(** * The L'Oreal chat widget: transcript and send cycle

    A shallow embedding of the final revision of [script.js] (the chat
    client that posts the running transcript to a Cloudflare Worker and
    renders the exchange as bubbles), and the properties of its send cycle.

    The page runs on one thread.  [handleSend] is an [async] function with a
    single point where other events can run before it goes on: the [await]
    of [getChatCompletion].  Everything before the request leaves is one
    synchronous block, and everything after the reply has been read is one
    synchronous block, so an activation is embedded as two state
    transformers, [handleSend] (up to the [await]) and [handleSend_resume]
    (the rest of [try], [catch] and [finally]), with the event loop of the
    host choosing what runs in between.  Between the settlement of the
    [fetch] and the reading of the body ([resp.text()], [resp.json()]) the
    script touches none of its state, so the whole exchange is delivered to
    [handleSend_resume] as one value.

    The model follows the last revision of the script; the one before it
    differs in [addMessage] (no [new] class, no timer) and in
    [getChatCompletion] (no [console.info]) only. *)

From Stdlib Require Import List NArith Bool String Ascii Lia Arith.
From Stdlib Require Import Floats.PrimFloat.
Import ListNotations.

Set Implicit Arguments.
Set Warnings "-register-all".

(** ** Strings of the script

    A JavaScript string is a sequence of 16-bit code units; [trim] and
    [===] work on code units, so they are kept as numbers. *)

Module Js.

Definition jsstring := list N.

(** A string literal of the source whose characters are all ASCII. *)
Definition lit (s : string) : jsstring :=
  map N_of_ascii (list_ascii_of_string s).

Definition streq (a b : jsstring) : bool :=
  if list_eq_dec N.eq_dec a b then true else false.

(** [WhiteSpace] and [LineTerminator] of ECMAScript: what
    [String.prototype.trim] strips. *)
Definition isWhiteSpace (c : N) : bool :=
  ((c =? 9) || (c =? 10) || (c =? 11) || (c =? 12) || (c =? 13)
   || (c =? 32) || (c =? 160) || (c =? 5760)
   || ((8192 <=? c) && (c <=? 8202))
   || (c =? 8232) || (c =? 8233) || (c =? 8239) || (c =? 8287)
   || (c =? 12288) || (c =? 65279))%N.

Fixpoint trimStart (s : jsstring) : jsstring :=
  match s with
  | [] => []
  | c :: s' => if isWhiteSpace c then trimStart s' else s
  end.

Definition trimEnd (s : jsstring) : jsstring := rev (trimStart (rev s)).

Definition trim (s : jsstring) : jsstring := trimEnd (trimStart s).

(** The decimal digits of a template substitution [${n}] for a natural
    number [n] ([resp.status] is one). *)
Fixpoint digits (d : Decimal.uint) : jsstring :=
  match d with
  | Decimal.Nil => []
  | Decimal.D0 d => 48%N :: digits d
  | Decimal.D1 d => 49%N :: digits d
  | Decimal.D2 d => 50%N :: digits d
  | Decimal.D3 d => 51%N :: digits d
  | Decimal.D4 d => 52%N :: digits d
  | Decimal.D5 d => 53%N :: digits d
  | Decimal.D6 d => 54%N :: digits d
  | Decimal.D7 d => 55%N :: digits d
  | Decimal.D8 d => 56%N :: digits d
  | Decimal.D9 d => 57%N :: digits d
  end.

Definition ofNumber (n : N) : jsstring := digits (N.to_uint n).

(** [s.includes(sub)], as a proposition. *)
Definition includes (s sub : jsstring) : Prop :=
  exists pre post, s = pre ++ sub ++ post.

(** ** Values

    What [resp.json()] can produce.  [undefined] is not a JSON value: a
    JavaScript value that may be [undefined] is an [option json]. *)

Inductive json : Type :=
| JNull
| JBool (b : bool)
| JNum (f : float)
| JStr (s : jsstring)
| JArr (items : list json)
| JObj (fields : list (jsstring * json)).

Definition jsval := option json.

Definition undefined : jsval := None.

(** [ToBoolean]: [undefined], [null], [false], [+0], [-0], [NaN] and the
    empty string are falsy, everything else (every array and object too) is
    truthy. *)
Definition truthy (v : jsval) : bool :=
  match v with
  | None => false
  | Some JNull => false
  | Some (JBool b) => b
  | Some (JNum f) => negb (PrimFloat.eqb f 0%float) && PrimFloat.eqb f f
  | Some (JStr s) => match s with [] => false | _ :: _ => true end
  | Some (JArr _) => true
  | Some (JObj _) => true
  end.

(** [a || b]: the first operand when it is truthy, else the second. *)
Definition jsOr (a b : jsval) : jsval := if truthy a then a else b.

(** An object read by [JSON.parse] keeps, of two fields with one name, the
    later one. *)
Fixpoint ownField (name : jsstring) (fields : list (jsstring * json)) : jsval :=
  match fields with
  | [] => None
  | (k, v) :: rest =>
      match ownField name rest with
      | Some w => Some w
      | None => if streq name k then Some v else None
      end
  end.

(** [v.name] for a name that no prototype defines ([choices], [message]
    and [content] are such names): only an object can have it. *)
Definition member (name : jsstring) (v : json) : jsval :=
  match v with
  | JObj fields => ownField name fields
  | _ => undefined
  end.

(** [v[0]]: the first element of an array, the first code unit of a string,
    the field named ["0"] of an object. *)
Definition index0 (v : json) : jsval :=
  match v with
  | JArr items => hd_error items
  | JStr (c :: _) => Some (JStr [c])
  | JObj fields => ownField (lit "0") fields
  | _ => undefined
  end.

(** [v?.k]: [undefined] when [v] is [null] or [undefined]. *)
Definition optional (v : jsval) (get : json -> jsval) : jsval :=
  match v with
  | None => undefined
  | Some JNull => undefined
  | Some w => get w
  end.

End Js.

Import Js.

Notation "v ?. get" := (optional v get) (at level 39, left associativity).

(** ** Completions

    A computation either ends normally or throws.  Of a thrown [Error] the
    script reads only [message]. *)

Inductive Completion (A : Type) : Type :=
| Normal (a : A)
| Throw (message : jsstring).

Arguments Throw {A} message.

Definition cbind {A B} (c : Completion A) (k : A -> Completion B) : Completion B :=
  match c with
  | Normal a => k a
  | Throw m => Throw m
  end.

(** ** The page and the state of the script *)

(** An entry of the [messages] array: [{ role: ..., content: ... }]. *)
Record Message : Type := { role : jsstring; content : json }.

(** A [div] bubble of the chat window with its two [span]s (classes
    [msg-label] and [msg-text]), of which the script sets [innerText].  The
    text span holds the value that was assigned to it. *)
Record Element : Type := {
  node : nat;
  classList : list jsstring;
  labelText : jsstring;
  contentText : json
}.

(** The arguments of a [fetch]; [body] is the value handed to
    [JSON.stringify], whose text the host sends. *)
Record Request : Type := {
  url : jsstring;
  method : jsstring;
  headers : list (jsstring * jsstring);
  body : json
}.

(** What the host hands back for a request: [resp.status], and what
    [resp.text()] and [resp.json()] settle with.  The script reads only one
    of the two. *)
Record Response : Type := {
  status : N;
  text : Completion jsstring;
  json_ : Completion json
}.

(** An activation of [handleSend] suspended at its [await]: the local
    [typingEl] it will use again, and the request it waits for. *)
Record Call : Type := { typingEl : nat; awaited : Request }.

Inductive Log : Type :=
| LogInfo (args : list jsstring)
| LogError (message : jsstring).

(** The constants of the top of the script: which of the four
    [querySelector] lookups found an element ([false] is [null]), and
    [apiKey]. *)
Record Env : Type := {
  chatForm : bool;
  userInput : bool;
  sendBtn : bool;
  chatContainer : bool;
  apiKey : jsval
}.

(** The globals that [secrets.js] may define. *)
Record Window : Type := {
  OPENAI_API_KEY : jsval;
  API_KEY : jsval;
  OPENAI_KEY : jsval
}.

Record Page : Type := {
  hasForm : bool;
  hasInput : bool;
  hasButton : bool;
  hasWindow : bool
}.

Definition load (p : Page) (w : Window) : Env :=
  {| chatForm := hasForm p;
     userInput := hasInput p;
     sendBtn := hasButton p;
     chatContainer := hasWindow p;
     apiKey := jsOr (OPENAI_API_KEY w)
                 (jsOr (API_KEY w) (jsOr (OPENAI_KEY w) (Some (JStr (lit ""))))) |}.

Record State : Type := {
  messages : list Message;       (* let messages *)
  value : jsstring;              (* userInput.value *)
  focused : bool;                (* userInput has the focus *)
  disabled : bool;               (* sendBtn.disabled *)
  children : list Element;       (* chatContainer's children, in order *)
  atEnd : bool;                  (* scrollTop was last set to scrollHeight *)
  nextNode : nat;                   (* identity of the next node created *)
  timers : list nat;             (* setTimeout callbacks not yet run *)
  pendingCalls : list Call;      (* activations suspended at the await *)
  outbox : list Request;         (* every fetch issued so far *)
  console : list Log
}.
(* ===================================================================== *)
(** ** Commit, discard, filter *)
(* ===================================================================== *)

(** Body of the loop over [modifiedCells]: the record pushed for one
    entry, or [None] where the loop [continue]s. *)
Definition upsertRecordOf (region_id : option string)
    (entry : string * MonthData.t) : option UpsertRecord.t :=
  let '(key, monthData) := entry in
  let parts := split "_"%char key in
  let productId := parts !! 0%nat in
  if negb (truthy region_id) || negb (truthy productId) then None
  else
    Some {| UpsertRecord.product_id := default "" productId;
            UpsertRecord.region_id := default "" region_id;
            UpsertRecord.bulan_tahun := MonthData.bulan_tahun monthData;
            UpsertRecord.target_jual := MonthData.target_jual monthData;
            UpsertRecord.estimasi_jual := MonthData.estimasi_jual monthData;
            UpsertRecord.realisasi_sales := MonthData.realisasi_sales monthData;
            UpsertRecord.stok_awal := MonthData.stok_awal monthData;
            UpsertRecord.stok_akhir := MonthData.stok_akhir monthData;
            UpsertRecord.order_qty := MonthData.order_qty monthData;
            UpsertRecord.ito := MonthData.ito monthData;
            UpsertRecord.id :=
              if truthy (MonthData.id monthData) then MonthData.id monthData
              else None |}.

(** The array [upsertData] that [saveChanges] builds. *)
Definition upsertData (s : Store) : list UpsertRecord.t :=
  omap (upsertRecordOf (PlanningFilter.region_id (currentFilter s)))
       (modifiedCells s).
(** * LetsCollab: the collaborative-editing server of Backend/index.js

    A shallow embedding of the WebSocket server: its three pieces of
    process-wide state ([sharedDocumentContent], [activeUsersMap],
    [lineEdits]), the broadcast helpers and the handlers installed by
    [wss.on('connection', ...)], followed by the properties of the
    specification that concern them. *)

From stdpp Require Import gmap strings list pretty.
From Stdlib Require Import Ascii String ZArith Sorted.

Local Open Scope string_scope.
Local Open Scope Z_scope.
Set Warnings "-register-all".

(** ** Values received from clients *)

(** What [JSON.parse] can return. A number is kept as an integer: the only
    numbers of the protocol are the line indices of [changedLines], and
    [JNum n] stands for the number whose value is [n] and whose decimal
    numeral JavaScript prints, which is so for the safe integers
    ([safe_integer] below). Fractions, exponents and integers beyond the safe
    range are not represented: every property that names the key of a
    received number bounds that number by [safe_integer]. [JObj] lists the
    own properties of the parsed object, each key once. *)
Inductive json : Type :=
| JNull
| JBool (b : bool)
| JNum (n : Z)
| JStr (s : string)
| JArr (items : list json)
| JObj (props : list (string * json)).

(** [Number.MAX_SAFE_INTEGER], 2^53 - 1. *)
Definition MAX_SAFE_INTEGER : Z := 9007199254740991.

(** [Number.isSafeInteger]: the integers that a number holds exactly and
    that [ToString] prints as their decimal numeral. *)
Definition safe_integer (n : Z) : bool :=
  (- MAX_SAFE_INTEGER <=? n) && (n <=? MAX_SAFE_INTEGER).
(** * ads-js: positional linked lists, preorder traversal and quick-select

    A shallow embedding of the TypeScript sources
    - [src/lists/singly-linked-list.class.ts]
    - [src/lists/doubly-linked-list.class.ts]
    - [src/trees/preorder-traversal.ts]
    - [src/searches/quick-select.ts]

    JavaScript objects live in a store: a node is an address into a finite
    map, a reference comparison [a === b] is equality of addresses, and an
    absent reference ([undefined]) is [None].  Methods are computations in a
    state-and-exception monad; a [throw] keeps the store as it is at the
    moment of the throw. *)

From Stdlib Require Import ZArith Lia.
From stdpp Require Import base option list gmap.
From stdpp Require Import sorting.

Local Open Scope Z_scope.
#[local] Set Warnings "-clear-no-such-hyp,-unused-intro-pattern".

(** ** Errors and the state-and-exception monad *)

(** [ADSError] is one class in the source, told apart by its message. *)
Inductive ADSError : Set :=
| EmptyContainer   (* new ADSError('List is empty') *)
| InvalidPosition  (* raised by validate() *)
| EmptyArray       (* new ADSError('Can not select from an empty array') *)
| OutOfBounds      (* new ADSError('Can not select item from outside of the array bounds') *)
| NotEmpty         (* addRoot() on a tree that has a root *)
| SlotOccupied.    (* addLeft()/addRight() on an occupied child slot *)

(** What can stop a computation: a thrown [ADSError], or one of the two ways
    the model itself can get stuck (reading through an address that is not in
    the store, or a loop that outlives its fuel). *)
Inductive Exn : Set :=
| Throw (e : ADSError)
| DanglingRef
| OutOfFuel.

Inductive Res (A : Type) : Type :=
| Ok (a : A)
| Err (e : Exn).
Arguments Ok {A} a.
Arguments Err {A} e.

Definition M (S A : Type) : Type := S → S * Res A.
(** * VideoCanvas: timeline, audio scheduling, frame rendering, playback control

    A shallow embedding of the [VideoCanvas] React component
    (components/VideoCanvas.tsx) and of the asset types it reads (types.ts).

    The repository keeps several evolutionary snapshots of the component.
    [Module VideoCanvas] embeds the current one (the snapshot with per-scene
    transition styles, the hook bar and the narration stop times);
    [Module VideoCanvasPrev] embeds, from the preceding snapshot, the
    functions in which it differs and that are compared below
    ([getTimeline], [scheduleAudio] and the recorder's [onstop] handler).

    Numbers.  JavaScript numbers are modelled as exact rationals [Q]: seconds
    and milliseconds are rationals, [==] on numbers is [Qeq], there is no NaN,
    no infinity and no rounding.  Division by zero, which JavaScript answers
    with NaN or an infinity, is [0] in [Q]; no statement below depends on
    such a quotient. *)

From Stdlib Require Import QArith Qminmax Qround Qpower Lqa ZArith String.
From stdpp Require Import base option list gmap strings.

Local Open Scope Q_scope.

(** ** JavaScript helpers *)

(** [x < y] as a boolean. *)
Definition Qltb (x y : Q) : bool := negb (Qle_bool y x).

(** [x || y] on numbers: [x] unless it is falsy, that is zero. *)
Definition jsOr (x y : Q) : Q := if Qeq_bool x 0 then y else x.

(** [x % d] for a positive [d]: the remainder has the sign of [x]. *)
Definition jsRem (x d : Q) : Q :=
  let q := x / d in
  x - d * inject_Z (Z.quot (Qnum q) (Zpos (Qden q))).

(** [Array.prototype.findIndex]: the first index whose element satisfies
    [f], or [-1]. *)
Fixpoint findIndexFrom {A : Type} (f : A → bool) (i : Z) (l : list A) : Z :=
  match l with
  | [] => (-1)%Z
  | x :: l' => if f x then i else findIndexFrom f (i + 1)%Z l'
  end.

Definition findIndex {A : Type} (f : A → bool) (l : list A) : Z :=
  findIndexFrom f 0%Z l.

(** ** Data model (types.ts) *)

Inductive TransitionType := fade | slide | zoom | blur | dissolve.

Inductive AssetStatus := pending | loading | completed | error.

(** Modelled from the spec: the [transitionType] and [isHook] fields of
    [ScriptScene], which the component reads but which the types.ts of the
    repository does not declare yet: an optional transition style among
    fade, slide, zoom, blur and dissolve, and an optional boolean. *)
Record ScriptScene := {
  id : Z;
  visualDescription : string;
  narration : string;
  durationEstimate : Q;
  transitionType : option TransitionType;
  isHook : option bool
}.

(** The part of a decoded [AudioBuffer] the component reads. *)
Record AudioBuffer := { buf_label : string; buf_duration : Q }.

(** The part of an [HTMLImageElement] the component reads. *)
Record HTMLImageElement := {
  img_src : string;
  complete : bool;
  naturalWidth : Z
}.

Record GeneratedAsset := {
  sceneId : Z;
  imageUrl : option string;
  audioUrl : option string;
  audioBuffer : option AudioBuffer;
  imageElement : option HTMLImageElement;
  status : AssetStatus
}.

(** The properties of the component, without its two callbacks, which are
    events of the trace below. *)
Record Props := {
  scenes : list ScriptScene;
  assets : gmap Z GeneratedAsset;
  bgMusicBuffer : option AudioBuffer;
  width : Q;
  height : Q
}.

(** [{ ...scene, start, duration, end }] *)
Record TimelineEntry := {
  scene : ScriptScene;
  start : Q;
  duration : Q;
  end_ : Q
}.

(** The [scenes.map] of [getTimeline], with its mutable [cursor] passed
    along; [dur] is the duration a snapshot gives a scene. *)
Fixpoint timelineFrom (dur : ScriptScene → Q) (cursor : Q)
    (ss : list ScriptScene) : list TimelineEntry :=
  match ss with
  | [] => []
  | sc :: rest =>
      let duration := dur sc in
      let start := cursor in
      let cursor := cursor + duration in
      {| scene := sc; start := start; duration := duration; end_ := cursor |}
        :: timelineFrom dur cursor rest
  end.

(** [timeline[timeline.length - 1]?.end || 0] *)
Definition lastEndOr0 (tl : list TimelineEntry) : Q :=
  match last tl with
  | Some e => jsOr (end_ e) 0
  | None => 0
  end.

(** ** The host environment

    The browser objects the component drives are modelled by what the
    component does to them: the calls it makes are the events of a trace, and
    what it reads back (clocks, handles, encoder support) is an [Env]. *)

(** An [AudioBufferSourceNode] after [start] and, where the code calls it,
    [stop]: [node_when] and [node_offset] are the arguments of [start]
    (the offset is [0] when omitted), [node_stop] the argument of [stop],
    [node_gain] the gain between the node and the outputs. *)
Record SourceNode := {
  node_buffer : AudioBuffer;
  node_loop : bool;
  node_gain : Q;
  node_when : Q;
  node_offset : Q;
  node_stop : option Q
}.

(** Web Audio plays a node from [max when currentTime]: a [when] in the past,
    such as [0], means at once. *)
Definition beginsAt (currentTime : Q) (n : SourceNode) : Q :=
  Qmax (node_when n) currentTime.

Inductive FillStyle := Black | Vignette | HookBar.

Inductive Callback := PreRoll | PostRoll | RevokeUrl.

Inductive RecorderState := inactive | recording | paused.

Record MediaRecorder := {
  rec_state : RecorderState;
  rec_mimeType : option string
}.

Record Blob := { blob_size : Z; blob_type : option string }.

(** The calls made on the host and on the two callbacks of the component. *)
Inductive Event :=
  | Alert (msg : string)
  | ConsoleError (msg : string)
  | OnPlaybackEnd
  | OnProgress (time total : Q) (sceneIndex : Z)
  | FillRect (style : FillStyle) (alpha : Q) (filter : option Q) (x y w h : Q)
  | DrawImage (img : HTMLImageElement) (alpha : Q) (filter : option Q)
      (x y w h : Q)
  | NodeStop (n : SourceNode)
  | NodeDisconnect (n : SourceNode)
  | AudioResume
  | CancelAnimationFrame (handle : Z)
  | RequestAnimationFrame
  | SetTimeout (cb : Callback) (ms : Z)
  | RecorderStart (mimeType : option string)
  | RecorderStop
  | DownloadClick (stamp : Q) (ext : string) (blob : Blob).

(** What the host answers. *)
Record Env := {
  dateNow : Q;                      (* Date.now(), milliseconds *)
  currentTime : Q;                  (* ctx.currentTime, seconds *)
  audioSuspended : bool;            (* ctx.state === 'suspended' *)
  frameHandle : Z;                  (* result of requestAnimationFrame *)
  isTypeSupported : string → bool;  (* MediaRecorder.isTypeSupported *)
  recorderFails : bool;             (* new MediaRecorder(...) throws *)
  startFails : bool                 (* recorder.start() throws *)
}.

(** The drawing state of a 2D context that the component sets;
    [globalCompositeOperation] is only ever set to its default and is left
    out.  [saved] is the stack of [save] and [restore]. *)
Record Ctx2D := {
  fillStyle : FillStyle;
  globalAlpha : Q;
  filter : option Q;   (* [Some r] is blur(r px), [None] is none *)
  saved : list (FillStyle * Q * option Q)
}.

(** The refs of a component instance.  [canvasRef] is [None] while no canvas
    is mounted and [Some None] when [getContext('2d')] answers null. *)
Record Refs := {
  canvasRef : option (option Ctx2D);
  audioContextRef : bool;
  destinationRef : bool;
  mediaRecorderRef : option MediaRecorder;
  chunksRef : list Blob;
  requestRef : Z;
  startTimeRef : Q;
  pauseTimeRef : Q;
  isPlayingRef : bool;
  isRecordingRef : bool;
  activeSourcesRef : list SourceNode
}.

Definition set_canvas (c : Ctx2D) (s : Refs) : Refs :=
  {| canvasRef := Some (Some c); audioContextRef := audioContextRef s;
     destinationRef := destinationRef s; mediaRecorderRef := mediaRecorderRef s;
     chunksRef := chunksRef s; requestRef := requestRef s;
     startTimeRef := startTimeRef s; pauseTimeRef := pauseTimeRef s;
     isPlayingRef := isPlayingRef s; isRecordingRef := isRecordingRef s;
     activeSourcesRef := activeSourcesRef s |}.

Definition set_mediaRecorder (r : MediaRecorder) (s : Refs) : Refs :=
  {| canvasRef := canvasRef s; audioContextRef := audioContextRef s;
     destinationRef := destinationRef s; mediaRecorderRef := Some r;
     chunksRef := chunksRef s; requestRef := requestRef s;
     startTimeRef := startTimeRef s; pauseTimeRef := pauseTimeRef s;
     isPlayingRef := isPlayingRef s; isRecordingRef := isRecordingRef s;
     activeSourcesRef := activeSourcesRef s |}.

EXERCISE OBJECTIVE -> Please set down again, word for word, only the lines from the start of the entries through the line with "synchronous block, so", both ends included.

SOLUTION TO THE PROBLEM ->
(** * The L'Oreal chat widget: transcript and send cycle

    A shallow embedding of the final revision of [script.js] (the chat
    client that posts the running transcript to a Cloudflare Worker and
    renders the exchange as bubbles), and the properties of its send cycle.

    The page runs on one thread.  [handleSend] is an [async] function with a
    single point where other events can run before it goes on: the [await]
    of [getChatCompletion].  Everything before the request leaves is one
    synchronous block, and everything after the reply has been read is one
    synchronous block, so an activation is embedded as two state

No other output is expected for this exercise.